Inversement, l’univers de David Cronenberg fut évoqué par certains critiques s’exprimant à propos de Ginger Snaps, du fait que le réalisateur (canadien, d’ailleurs) de La Mouche ait souvent abordé les mutations et transformations de manière métaphorique, et utilisé le fantastique pour parler de phénomènes physiques ou psychiques humains, ce qui est effectivement le cas dans le film de Fawcett.
Vidéo : le générique de Ginger Snaps
Le générique du film est constitué du montage photo que Brigitte et Ginger présentent en classe. A tour de rôle, les deux sœurs mettent en scène leur propre mort, en variant les situations. Ce qui est intéressant, c’est que ce générique ne contient aucune référence, même lointaine, au thème du loup-garou, mais s’intéresse exclusivement aux deux protagonistes. Il affirme donc d’entrée le parti pris de Ginger Snaps : détourner la mythologie du lycanthrope pour avant tout parler de l’expérience de deux adolescentes.
On notera également la musique originale de Mike Shields, qui colle très bien à l’atmosphère du film.
Les films de loup-garou : quelques exemples des années 80 à aujourd’hui
Années 80
C’est Le Loup-garou de Londres et Hurlements qui en 1981 réintroduisirent au cinéma un lycanthrope qui s’était fait plus discret depuis les monster movies des années 40-50. Réalisé par John Landis, Le Loup-garou de Londres, qui mêle horreur et comédie, reçut un bon accueil public et critique à l’époque et fut notamment reconnu pour la qualité du maquillage – alors jugé novateur – réalisé par Rick Baker.
Baker travailla également (aux côtés de Rob Bottin, célèbre notamment pour son remarquable travail sur The Thing, de John Carpenter) sur Hurlements, sorti quelques mois plus tôt, et mis en scène par Joe Dante (Panic sur Florida Beach). Loin d’être l’un des meilleurs films de son auteur, Hurlements se laisse regarder et le maquillage et les effets spéciaux sont réussis.
Années 90
En 1994, Mike Nichols (Le Lauréat, Qui a peur de Virginia Woolf ?) dirigea Jack Nicholson et Michelle Pfeiffer dans Wolf, pour un résultat honnête et maîtrisé mais qui n’apporte pas grand chose au genre.
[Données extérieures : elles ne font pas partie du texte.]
(** X10.  The bindings assert the kind of their argument: [$recv] and
    [$recvSync] with anything but a function, [$send] and [$sendSync] with
    anything but a string, abort the process on the failed [assert] rather
    than reporting an error.  The abort is not caught on the way back: a
    [Send] whose handler starts with such a call returns nothing. *)
Theorem bindings_assert_their_argument (v : Value JSString Function) w g :
  (IsFunction v = false →
     (∀ k, exec (CallRecv v k) w g = Crash (AssertFailed "v->IsFunction()"))
     ∧ (∀ k, exec (CallRecvSync v k) w g
             = Crash (AssertFailed "v->IsFunction()")))
  ∧ (IsString v = false →
       (∀ k, exec (CallSend v k) w g = Crash (AssertFailed "v->IsString()"))
       ∧ (∀ k, exec (CallSendSync v k) w g
               = Crash (AssertFailed "v->IsString()")))
  ∧ (∀ W msg handler k,
       recv (cWorker W) = Some handler →
       Function_Call handler (NewFromUtf8 (C_CString msg))
         (heap (isolate (cWorker W))) = CallRecv v k →
       IsFunction v = false →
       Worker_Send W msg g = Crash (AssertFailed "v->IsFunction()")).
Proof.
  split; [|split].
  - intros Hv; split; intros k; by destruct v.
  - intros Hv; split; intros k; by destruct v.
  - intros W msg handler k Hrecv Hcall Hv.
    unfold Worker_Send, worker_send. rewrite Hrecv. cbv zeta.
    change (heap (isolate (enter _ (cWorker W))))
      with (heap (isolate (cWorker W))).
    rewrite Hcall. by destruct v.
Qed.

(** X11.  In a registry with no entry under the next identity, [New]
    changes no entry but its own, and the Worker's finalizer then disposes
    the worker and leaves the registry as it was before [New].  The
    finalizer is not to run twice: on the Worker it has finalized,
    [worker_dispose] acts on released storage, whatever the registry
    holds. *)
Theorem New_then_finalize_restores_registry cb syncCB g :
  callbacksMap g !! workerIdSequence g = None →
  let W := (New cb syncCB g).1 in
  let g1 := (New cb syncCB g).2 in
  (∀ id, id ≠ workerIdSequence g →
         callbacksMap g1 !! id = callbacksMap g !! id)
  ∧ disposed (cWorker W) = false
  ∧ ∃ W2 g2,
      finalize W g1 = Ok (W2, g2)
      ∧ callbacksMap g2 = callbacksMap g
      ∧ disposed (cWorker W2) = true
      ∧ ∀ g3, finalize W2 g3 = Crash UseAfterFree.
Proof.
  intros Hfree W g1. subst W g1. simpl. split; [|split; [done|]].
  - intros id Hid. by rewrite lookup_insert_ne.
  - eexists _, _. split; [reflexivity|]. simpl.
    by rewrite delete_insert_eq, delete_id.
Qed.
End RoutingFacts.

Section ProcessFacts.
Context {engine : Engine} {U : Type}.
Variable read_released : string → string.
Implicit Types (w c : worker) (g : GoState U) (W : Worker).
Implicit Types (p : Process U) (u : U).

Lemma worker_load_worker_id c source_s name_s lo co sh id dbg url op g r c' g' :
  worker_load c source_s name_s lo co sh id dbg url op g = Ok (r, c', g') →
  worker_id c' = worker_id c.
Proof.
  unfold worker_load.
  destruct (Script_Compile _ _ _) as [try_catch|script].
  - by intros [= <- <- <-].
  - cbv zeta. destruct (exec _ _ g) as [[[[v|try_catch] c2] g2]| |] eqn:He;
      simpl; try done; intros [= <- <- <-];
      by apply exec_frame in He as [[? _] _].
Qed.

Lemma worker_send_worker_id c msg g r c' g' :
  worker_send c msg g = Ok (r, c', g') → worker_id c' = worker_id c.
Proof.
  unfold worker_send. destruct (recv c) as [f|].
  - cbv zeta. destruct (exec _ _ g) as [[[[v|try_catch] c2] g2]| |] eqn:He;
      simpl; try done; intros [= <- <- <-];
      by apply exec_frame in He as [[? _] _].
  - by intros [= <- <- <-].
Qed.

Lemma worker_send_sync_worker_id c msg g (ptr : c_str) c' g' :
  worker_send_sync c msg g = Ok (ptr, c', g') → worker_id c' = worker_id c.
Proof.
  unfold worker_send_sync. destruct (recv_sync_handler c) as [f|].
  - cbv zeta. destruct (exec _ _ g) as [[[[v|try_catch] c2] g2]| |] eqn:He;
      simpl; try done.
    apply exec_frame in He as [[? _] _].
    destruct v; by intros [= <- <- <-].
  - by intros [= <- <- <-].
Qed.

Lemma resolved_callbacksMap origin g :
  callbacksMap (resolved origin g).2 = callbacksMap g.
Proof. unfold resolved. by case_decide. Qed.

(** What no host call changes. *)
Lemma host_call_keeps op W g reply W' g' :
  host_call read_released op W g = Ok (reply, W', g') →
  finalizer_id W' = finalizer_id W
  ∧ worker_id (cWorker W') = worker_id (cWorker W)
  ∧ workerIdSequence g' = workerIdSequence g
  ∧ callbacksMap g' = callbacksMap g
  ∧ match op with
    | DoLoadWithOptions origin _ =>
        scriptSequence g' = scriptSequence (resolved origin g).2
    | _ => scriptSequence g' = scriptSequence g
    end.
Proof.
  destruct op as [origin code|msg|msg]; simpl.
  - rewrite Worker_LoadWithOptions_resolved.
    destruct (worker_load _ _ _ _ _ _ _ _ _ _ _) as [[[r c'] g2]| |] eqn:Hl;
      try done.
    simpl. intros [= <- <- <-].
    pose proof (worker_load_worker_id _ _ _ _ _ _ _ _ _ _ _ _ _ _ Hl).
    apply worker_load_frame in Hl as [? [? ?]].
    rewrite <-(resolved_workerIdSequence origin g),
      <-(resolved_callbacksMap origin g). done.
  - unfold Worker_Send.
    destruct (worker_send _ _ _) as [[[r c'] g2]| |] eqn:Hs; try done.
    pose proof (worker_send_worker_id _ _ _ _ _ _ Hs).
    apply worker_send_frame in Hs as [? [? ?]].
    simpl. case_decide; by intros [= <- <- <-].
  - unfold Worker_SendSync.
    destruct (worker_send_sync _ _ _) as [[[ptr c'] g2]| |] eqn:Hs; try done.
    pose proof (worker_send_sync_worker_id _ _ _ _ _ _ Hs).
    apply worker_send_sync_frame in Hs as [? [? ?]].
    simpl. by intros [= <- <- <-].
Qed.

(** X12.  No host call on a Worker ([LoadWithOptions], [Send], [SendSync]),
    whatever the script code registers or sends meanwhile, changes the
    identity the Worker carries: neither the one its finalizer has captured
    on the Go side nor the one in the C struct; a script-to-host message of
    the Worker is dispatched after the call as it would have been before
    it. *)
Theorem host_calls_keep_identities op W g reply W' g' :
  host_call read_released op W g = Ok (reply, W', g') →
  finalizer_id W' = finalizer_id W
  ∧ worker_id (cWorker W') = worker_id (cWorker W)
  ∧ ∀ (v : Value JSString Function) g2,
      Send v (cWorker W') g2 = Send v (cWorker W) g2
      ∧ SendSync v (cWorker W') g2 = SendSync v (cWorker W) g2.
Proof.
  intros H. apply host_call_keeps in H as [Hf [Hw _]].
  split; [done|]. split; [done|]. intros v g2.
  unfold Send, SendSync. by rewrite Hw.
Qed.

(** *** Origins and script names *)



Lemma wrap_int_add_l a b : wrap_int (wrap_int a + b) = wrap_int (a + b).
Proof. wrap_arith. Qed.

Lemma draw_script_names_S n g :
  draw_script_names (S n) g =
  (("VM" +:+ Itoa (scriptSequence g))
     :: (draw_script_names n
           (set_scriptSequence (wrap_int (scriptSequence g + 1)) g)).1,
   (draw_script_names n
      (set_scriptSequence (wrap_int (scriptSequence g + 1)) g)).2).
Proof.
  cbn [draw_script_names]. unfold nextScriptName. cbv zeta.
  by destruct (draw_script_names n _).
Qed.

Lemma draw_script_names_spec n : ∀ g,
  wrap_int (scriptSequence g) = scriptSequence g →
  (draw_script_names n g).1 =
    (λ i : nat, "VM" +:+ Itoa (wrap_int (scriptSequence g + Z.of_nat i)))
      <$> seq 0 n
  ∧ scriptSequence (draw_script_names n g).2
    = wrap_int (scriptSequence g + Z.of_nat n).
Proof.
  induction n as [|n IH]; intros g Hg.
  - simpl. split; [done|]. by rewrite Z.add_0_r, Hg.
  - rewrite draw_script_names_S.
    destruct (IH (set_scriptSequence (wrap_int (scriptSequence g + 1)) g))
      as [Hnames Hseq].
    { simpl. wrap_arith. }
    cbn [fst snd]. rewrite Hnames, Hseq. cbn [scriptSequence set_scriptSequence].
    split.
    + cbn [seq fmap list_fmap]. f_equal; [by rewrite Z.add_0_r, Hg|].
      rewrite <-seq_shift, <-list_fmap_compose.
      apply list_fmap_ext. intros _ i _. simpl.
      rewrite wrap_int_add_l. do 3 f_equal. lia.
    + rewrite wrap_int_add_l. f_equal. lia.
Qed.

(** X14.  Starting from a fresh process, the names drawn by [n] calls of
    [nextScriptName] are [VM0], [VM1], ... in order (as long as the index is
    below 2^63), none is empty, and they are pairwise distinct as long as at
    most 2^64 are drawn. *)
Theorem script_names_are_numbered_and_distinct (n : nat) u :
  let names := (draw_script_names n (process_start u)).1 in
  (∀ i : nat, (i < n)%nat → Z.of_nat i < 2 ^ 63 →
              names !! i = Some ("VM" +:+ Itoa (Z.of_nat i)))
  ∧ (Z.of_nat n ≤ 2 ^ 64 → NoDup names)
  ∧ Forall (λ name, name ≠ EmptyString) names
  ∧ length names = n.
Proof.
  intros names.
  destruct (draw_script_names_spec n (process_start u)) as [Hnames _];
    [done|].
  subst names. rewrite Hnames. simpl scriptSequence.
  split; [|split; [|split]].
  - intros i Hi Hsmall. rewrite list_lookup_fmap, lookup_seq_lt by done.
    simpl. by rewrite wrap_int_small by lia.
  - intros Hn. apply NoDup_fmap_2_strong; [|apply NoDup_seq].
    intros i j [_ Hi]%elem_of_seq [_ Hj]%elem_of_seq Hij.
    apply VM_name_injective, wrap_int_inj in Hij; lia.
  - apply Forall_fmap, Forall_forall. by intros i _.
  - by rewrite length_fmap, length_seq.
Qed.
End ProcessFacts.

Section RegistryInvariant.
Context {engine : Engine} {U : Type}.
Variable read_released : string → string.
Implicit Types (w c : worker) (g : GoState U) (W : Worker).
Implicit Types (p : Process U) (u : U).

Lemma counted_NoDup p :
  counted p → Z.of_nat (length (issued p)) ≤ 2 ^ 64 → NoDup (issued p).
Proof.
  intros [Hids _] Hlen. rewrite Hids.
  apply NoDup_fmap_2_strong; [|apply NoDup_seq].
  intros i j [_ Hi]%elem_of_seq [_ Hj]%elem_of_seq Hij.
  apply wrap_int_inj in Hij; lia.
Qed.

Lemma step_issued_grows s p p' :
  step read_released s p = Some p' →
  (length (issued p) ≤ length (issued p'))%nat.
Proof.
  destruct s as [cb0 syncCB0|k op|k]; simpl.
  - intros [= <-]. simpl. rewrite length_app. lia.
  - destruct (workers p !! k) as [[W|]|]; try by intros [= <-].
    destruct (host_call _ _ _ _) as [[[reply W'] g']| |]; try done.
    by intros [= <-].
  - destruct (workers p !! k) as [[W|]|]; try by intros [= <-].
    destruct (finalize W (go p)) as [[W2 g2]| |]; try done.
    by intros [= <-].
Qed.

Lemma run_issued_grows steps : ∀ p,
  (length (issued p) ≤ length (issued (run_process read_released steps p)))%nat.
Proof.
  induction steps as [|s steps IH]; intros p; [done|]. simpl.
  destruct (step read_released s p) as [p'|] eqn:Hs; [|done].
  etrans; [by eapply step_issued_grows|apply IH].
Qed.

Lemma tracked_step s p p' :
  NoDup (issued p) →
  workers_keep_ids p → registry_tracks_live p →
  step read_released s p = Some p' →
  workers_keep_ids p' ∧ registry_tracks_live p'.
Proof.
  intros Hnd [Hlen Hids] Hreg. destruct s as [cb0 syncCB0|k op|k]; simpl.
  - intros [= <-]. split.
    + split; simpl; [rewrite !length_app; simpl; lia|].
      intros k W Hk. apply lookup_app_Some in Hk as [Hk|[Hge Hk]].
      * destruct (Hids k W Hk) as [Hi Hw]. split; [|done].
        by apply lookup_app_l_Some.
      * apply list_lookup_singleton_Some in Hk as [Hk0 [= <-]]. simpl.
        split; [|done]. rewrite lookup_app_r by lia.
        replace (k - length (issued p))%nat with O by lia. done.
    + intros id. simpl. rewrite lookup_insert_is_Some. split.
      * intros [<-|[Hne HS]].
        -- eexists (length (workers p)), _. split.
           ++ rewrite lookup_app_r by lia. by rewrite Nat.sub_diag.
           ++ done.
        -- apply Hreg in HS as [k [W [Hk Hf]]]. exists k, W.
           split; [|done]. by apply lookup_app_l_Some.
      * intros [k [W [Hk Hf]]].
        apply lookup_app_Some in Hk as [Hk|[Hge Hk]].
        -- destruct (decide (workerIdSequence (go p) = id)); [by left|].
           right. split; [done|]. apply Hreg. by exists k, W.
        -- apply list_lookup_singleton_Some in Hk as [Hk0 [= <-]].
           left. by rewrite <-Hf.
  - destruct (workers p !! k) as [[W|]|] eqn:Hk; try by intros [= <-].
    destruct (host_call _ _ _ _) as [[[reply W'] g']| |] eqn:Hc; try done.
    intros [= <-].
    apply host_call_keeps in Hc as [Hf [Hw [_ [Hm _]]]].
    destruct (Hids k W Hk) as [Hik Hwk].
    split.
    + split; simpl; [by rewrite length_insert|].
      intros k' W2 Hk'. destruct (decide (k = k')) as [<-|Hne].
      * rewrite list_lookup_insert_eq in Hk' by (by eapply lookup_lt_Some).
        injection Hk' as <-. by rewrite Hf, Hw.
      * rewrite list_lookup_insert_ne in Hk' by done. by apply Hids.
    + intros id. simpl. rewrite Hm, (Hreg id). split.
      * intros [k' [W2 [Hk' Hf2]]]. destruct (decide (k = k')) as [<-|Hne].
        -- exists k, W'. rewrite list_lookup_insert_eq
             by (by eapply lookup_lt_Some).
           split; [done|]. rewrite Hk in Hk'. injection Hk' as <-. congruence.
        -- exists k', W2. by rewrite list_lookup_insert_ne.
      * intros [k' [W2 [Hk' Hf2]]]. destruct (decide (k = k')) as [<-|Hne].
        -- rewrite list_lookup_insert_eq in Hk'
             by (by eapply lookup_lt_Some).
           injection Hk' as <-. exists k, W. split; [done|]. congruence.
        -- rewrite list_lookup_insert_ne in Hk' by done. by exists k', W2.
  - destruct (workers p !! k) as [[W|]|] eqn:Hk; try by intros [= <-].
    destruct (finalize W (go p)) as [[Wd gd]| |] eqn:Hfin; try done.
    apply finalize_Ok in Hfin as [_ [_ ->]].
    intros [= <-]. destruct (Hids k W Hk) as [Hik Hwk]. split.
    + split; simpl; [by rewrite length_insert|].
      intros k' W2 Hk'. destruct (decide (k = k')) as [<-|Hne].
      * rewrite list_lookup_insert_eq in Hk' by (by eapply lookup_lt_Some).
        done.
      * rewrite list_lookup_insert_ne in Hk' by done. by apply Hids.
    + intros id. simpl. rewrite lookup_delete_is_Some, (Hreg id). split.
      * intros [Hne [k' [W2 [Hk' Hf2]]]]. exists k', W2. split; [|done].
        rewrite list_lookup_insert_ne; [done|]. intros <-.
        rewrite Hk in Hk'. injection Hk' as <-. done.
      * intros [k' [W2 [Hk' Hf2]]]. destruct (decide (k = k')) as [<-|Hne].
        -- rewrite list_lookup_insert_eq in Hk'
             by (by eapply lookup_lt_Some).
           done.
        -- rewrite list_lookup_insert_ne in Hk' by done.
           split; [|by exists k', W2].
           intros Heq. apply Hne.
           destruct (Hids k' W2 Hk') as [Hik' _].
           apply (NoDup_lookup _ k k' (finalizer_id W) Hnd); [done|].
           by rewrite Hik', Hf2, Heq.
Qed.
En 1997, Anthony Waller réalisa Le Loup-garou de Paris qui, comme son titre l’indique, est un clin d’œil au Loup-garou de Londres, de John Landis. Comme son illustre aîné, le film tente de mêler humour et horreur mais Waller n’est pas John Landis et malgré la présence de la charmante Julie Delpy, Le Loup-garou de Paris se solda par un échec public et critique.
Années 2000
Sorti en 2002, soit deux ans après Ginger Snaps, Dog Soldiers, premier long métrage du britannique Neil Marshall (The Descent), aborde le genre de façon résolument décomplexée en mélangeant habilement second degré, horreur et action. Les créatures y sont très crédibles (impressionnantes et répugnantes à souhait). Une réussite.
En 2005, c’est au tour de Wes Craven de s’attaquer au mythe du loup-garou dans l’amusant mais totalement dénué d’intérêt Cursed, sauvé du néant par une Christina Ricci incroyablement sexy (qui joue d’ailleurs aux côtés de Jesse Eisenberg, futur Mark Zuckerberg dans le biopic de David Fincher). A en juger par le ton plutôt léger et l’humour potache de certaines séquences, la tentative était manifestement dénuée de prétention, c’est déjà ça.
Ginger Snaps revisite le mythe du loup-garou de façon intelligente, sensible et personnelle. Ses personnages attachants, son regard sur l'adolescence et sa dimension initiatique font que ce film compte parmi les réussites d'un sous-genre qui n'a pas fini d'inspirer des générations de cinéastes.
Un commentaire
Un oubli majeur dans votre chronologie : « La Compagnie des loups », grand film féministe et onirique largement supérieur au Fawcett.